**DATA TO USE**
◇ ◇ ◇ ◇
(* ===== verification/Regexp.v ===== *)
(** * Regular expressions

    What the SSH proxy uses of Go's [regexp]: expressions of classes of ASCII
    characters, with groups, and [FindStringSubmatch], which finds the leftmost match
    and prefers longer repetitions.  An ASCII character is one byte of a string and no
    other character contains it, so that matching goes byte by byte. *)
From Stdlib Require Import Lia Ascii NArith.
From S2P Require Import Prelude GoStrings.

Inductive regexp :=
| Lit (l : chars)
| Times (n : nat) (c : ascii -> bool)
| Plus (c : ascii -> bool)
| Seq (a b : regexp)
| Group (r : regexp).

(** ** Matching *)

Definition literal (l s : chars) : option chars := if bool_decide (take (length l) s = l) then Some (drop (length l) s) else None.

(** [c+], the longest repetition first. *)
Fixpoint plus {A} (c : ascii -> bool) (s : chars) (k : chars -> option A) : option A :=
  match s with
  | [] => None
  | a :: s => if c a then match plus c s k with Some x => Some x | None => k s end else None
  end.

(** A match at the start of the text, with the groups, and what remains of it. *)
Fixpoint match_here {A} (r : regexp) (s : chars) (k : list chars -> chars -> option A) : option A :=
  match r with
  | Lit l => match literal l s with Some s => k [] s | None => None end
  | Times n c => if (n <=? length s)%nat && forallb c (take n s) then k [] (drop n s) else None
  | Plus c => plus c s (k [])
  | Seq a b => match_here a s (fun ga s => match_here b s (fun gb s => k (ga ++ gb) s))
  | Group r => match_here r s (fun g s' => k (take (length s - length s') s :: g) s')
  end.

Fixpoint FindStringSubmatch (r : regexp) (s : chars) : option (list chars) :=
  match match_here r s (fun g _ => Some g) with
  | Some g => Some g
  | None => match s with [] => None | _ :: s => FindStringSubmatch r s end
  end.

Definition MatchString (r : regexp) (s : chars) : bool := bool_decide (is_Some (FindStringSubmatch r s)).

(** ** What an expression means *)

Inductive lang : regexp -> chars -> list chars -> Prop :=
| lang_lit l : lang (Lit l) l []
| lang_times n c l : length l = n -> forallb c l = true -> lang (Times n c) l []
| lang_plus c l : l <> [] -> forallb c l = true -> lang (Plus c) l []
| lang_seq a b la lb ga gb : lang a la ga -> lang b lb gb -> lang (Seq a b) (la ++ lb) (ga ++ gb)
| lang_group r l g : lang r l g -> lang (Group r) l (l :: g).

Lemma literal_Some l s s' : literal l s = Some s' <-> s = l ++ s'.
Proof.
  unfold literal. case_bool_decide as H.
  - split; [|intros ->; by rewrite drop_app_length]. intros [= <-]. rewrite <- (take_drop (length l) s) at 1. by rewrite H.
  - split; [done|]. intros ->. by rewrite take_app_length in H.
Qed.

Lemma plus_sound {A} c s (k : chars -> option A) x : plus c s k = Some x -> exists l s', s = l ++ s' /\ l <> [] /\ forallb c l = true /\ k s' = Some x.
Proof.
  induction s as [|a s IH]; cbn; [done|]. destruct (c a) eqn:Ha; [|done]. destruct (plus c s k) as [y|] eqn:Hp.
  - intros [= ->]. destruct (IH eq_refl) as (l & s' & -> & Hl & Hc & Hk). exists (a :: l), s'. cbn. by rewrite Ha.
  - intros Hk. exists [a], s. cbn. by rewrite Ha.
Qed.

Lemma plus_complete {A} c l s' (k : chars -> option A) : l <> [] -> forallb c l = true -> is_Some (k s') -> is_Some (plus c (l ++ s') k).
Proof.
  induction l as [|a l IH]; [done|]. intros _ [Ha Hl]%andb_true_iff Hk. cbn. rewrite Ha. destruct l as [|b l]; cbn [app].
  - destruct (plus c s' k); [by eexists|done].
  - destruct (IH ltac:(done) Hl Hk) as [x Hx]. cbn [app] in Hx. rewrite Hx. by eexists.
Qed.

(** A repetition takes all it can, when that leads to a match. *)
Lemma plus_greedy {A} c l s (k : chars -> option A) x :
  l <> [] -> forallb c l = true -> plus c s k = None -> k s = Some x -> plus c (l ++ s) k = Some x.
Proof.
  induction l as [|a l IH]; [done|]. intros _ [Ha Hl]%andb_true_iff Hs Hk. cbn. rewrite Ha.
  destruct l as [|b l]; [cbn [app]; by rewrite Hs|]. by rewrite (IH ltac:(done) Hl Hs Hk).
Qed.

Lemma match_sound {A} r s (k : list chars -> chars -> option A) x :
  match_here r s k = Some x -> exists l s' g, s = l ++ s' /\ lang r l g /\ k g s' = Some x.
Proof.
  revert A s k x. induction r as [l|n c|c|a IHa b IHb|r IH]; intros A s k x; cbn [match_here].
  - destruct (literal l s) as [s'|] eqn:Hl; [|done]. apply literal_Some in Hl as ->. intros Hk. exists l, s', []. by repeat constructor.
  - destruct (_ && _) eqn:Hc; [|done]. apply andb_true_iff in Hc as [Hn%Nat.leb_le Hc]. intros Hk. exists (take n s), (drop n s), [].
    rewrite take_drop. split_and!; [done| |done]. constructor; [rewrite length_take; lia|done].
  - intros (l & s' & -> & Hl & Hc & Hk)%plus_sound. exists l, s', []. by repeat constructor.
  - intros (la & s1 & ga & -> & Ha & (lb & s2 & gb & -> & Hb & Hk)%IHb)%IHa. exists (la ++ lb), s2, (ga ++ gb). rewrite <- app_assoc. by repeat constructor.
  - intros (l & s' & g & -> & Hl & Hk)%IH. exists l, s', (l :: g). split_and!; [done|by constructor|].
    rewrite length_app, Nat.add_sub, take_app_length in Hk. done.
Qed.

Lemma match_complete {A} r l g s' (k : list chars -> chars -> option A) :
  lang r l g -> is_Some (k g s') -> is_Some (match_here r (l ++ s') k).
Proof.
  intros H. revert A s' k. induction H as [l|n c l Hn Hc|c l Hl Hc|a b la lb ga gb _ IHa _ IHb|r l g _ IH]; intros A s' k Hk; cbn [match_here].
  - by rewrite (proj2 (literal_Some _ _ _) eq_refl).
  - rewrite <- Hn, take_app_length, drop_app_length, Hc, length_app. by rewrite (proj2 (Nat.leb_le _ _)) by lia.
  - by apply plus_complete.
  - rewrite <- app_assoc. by apply IHa, IHb.
  - apply IH. by rewrite length_app, Nat.add_sub, take_app_length.
Qed.

Lemma FindStringSubmatch_sound r s g : FindStringSubmatch r s = Some g -> exists pre l post, s = pre ++ l ++ post /\ lang r l g.
Proof.
  induction s as [|a s IH]; cbn; (destruct (match_here r _ _) as [g'|] eqn:Hm; [intros [= ->]|intros Hf]).
  1,3: apply match_sound in Hm as (l & s' & g' & -> & Hl & [= ->]); by exists [], l, s'.
  - done.
  - destruct (IH Hf) as (pre & l & post & -> & Hl). by exists (a :: pre), l, post.
Qed.

Lemma FindStringSubmatch_complete r pre l post g : lang r l g -> is_Some (FindStringSubmatch r (pre ++ l ++ post)).
Proof.
  intros Hl. induction pre as [|a pre IH]; cbn [app].
  - destruct (match_complete r l g post (fun g _ => Some g) Hl ltac:(by eexists)) as [x Hx]. destruct (l ++ post); cbn [FindStringSubmatch]; rewrite Hx; by eexists.
  - cbn. by destruct (match_here r _ _).
Qed.

(** An expression without repetitions matches in one way only. *)
Fixpoint fixed (r : regexp) : bool :=
  match r with Lit _ | Times _ _ => true | Plus _ => false | Seq a b => fixed a && fixed b | Group r => fixed r end.

Lemma match_fixed {A} r l g s (k : list chars -> chars -> option A) :
  lang r l g -> fixed r = true -> match_here r (l ++ s) k = k g s.
Proof.
  intros H. revert A s k. induction H as [l|n c l Hn Hc|c l Hl Hc|a b la lb ga gb _ IHa _ IHb|r l g _ IH]; intros A s k Hf; cbn [match_here].
  - by rewrite (proj2 (literal_Some _ _ _) eq_refl).
  - rewrite <- Hn, take_app_length, drop_app_length, Hc, length_app. by rewrite (proj2 (Nat.leb_le _ _)) by lia.
  - done.
  - apply andb_true_iff in Hf as [Ha Hb]. by rewrite <- app_assoc, IHa, IHb.
  - rewrite IH by done. by rewrite length_app, Nat.add_sub, take_app_length.
Qed.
◇ ◇ ◇ ◇
**ABOUT THIS TASK**
Please reproduce, exactly as they appear above, the lines from the line containing "nat) (c : ascii -> bool)" up to and including the line containing "(** A match".

**EXERCISE OUTPUT**
| Times (n : nat) (c : ascii -> bool)
| Plus (c : ascii -> bool)
| Seq (a b : regexp)
| Group (r : regexp).

(** ** Matching *)

Definition literal (l s : chars) : option chars := if bool_decide (take (length l) s = l) then Some (drop (length l) s) else None.

(** [c+], the longest repetition first. *)
Fixpoint plus {A} (c : ascii -> bool) (s : chars) (k : chars -> option A) : option A :=
  match s with
  | [] => None
  | a :: s => if c a then match plus c s k with Some x => Some x | None => k s end else None
  end.

(** A match at the start of the text, with the groups, and what remains of it. *)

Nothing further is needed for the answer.